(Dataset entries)
--

(** The session of the call [k], in the refs and active, taken down by
    the large button. *)
Lemma take_down_settles (API_KEY : option string) (s : System) (k : nat)
    (muted : bool) (stream ic oc session : nat) :
  isActive (view s) = true -> isValidating (view s) = false ->
  sessionRef (view s) = Some session ->
  tasks s !! k = Some (Connected muted stream ic oc session) ->
  sockets (world s) !! session = Some Open ->
  let s' := run API_KEY (take_down k (List.length (tasks s))) s in
  view s' = stopped_view s
  /\ world s' = set_sockets (<[session := SocketClosed]> (sockets (world s)))
                  (stopped_world s).
Proof.
  intros Ha Hv Hs Hk Hsock. unfold take_down.
  cbn [run].
  assert (Hclick : step API_KEY ClickMain s = stop_input Fresh (released s)).
  { cbn. unfold click_main. now rewrite Hv, Ha, stopSession_eq. }
  rewrite Hclick.
  destruct (stop_input_settles API_KEY s) as (Hview & Hworld & _ & _ & Htasks).
  unfold settled in Hview, Hworld, Htasks. cbn [run] in Hview, Hworld, Htasks.
  match goal with |- context [step API_KEY (SessionClose k) ?x] => set (s2 := x) in * end.
  clearbody s2.
  assert (Hk2 : tasks s2 !! k = Some (Connected muted stream ic oc session)).
  { destruct Htasks as [-> | ->]; [exact Hk | now apply lookup_app_l_Some]. }
  assert (Hclosing : sockets (world s2) !! session = Some Closing).
  { rewrite Hworld. cbn. rewrite Hs. cbn. rewrite Hsock.
    apply list_lookup_insert_eq. eapply lookup_lt_Some; eauto. }
  cbn [step]. unfold deliver_close, task_session, socket_state.
  rewrite Hk2. cbn [session_of]. rewrite Hclosing. cbn [default].
  rewrite (stopSession_again s) by exact Hview.
  cbn [settle]. split; [exact Hview|].
  unfold upd_world, set_world. cbn [world]. rewrite Hworld.
  unfold set_sockets. cbn. rewrite Hs. cbn. rewrite Hsock.
  now rewrite list_insert_insert_eq.
Qed.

--

== PROBLEM ==
In the records, count every line that includes "Hclosing" and give the count alone.

== SOLVED EXERCISE ==
2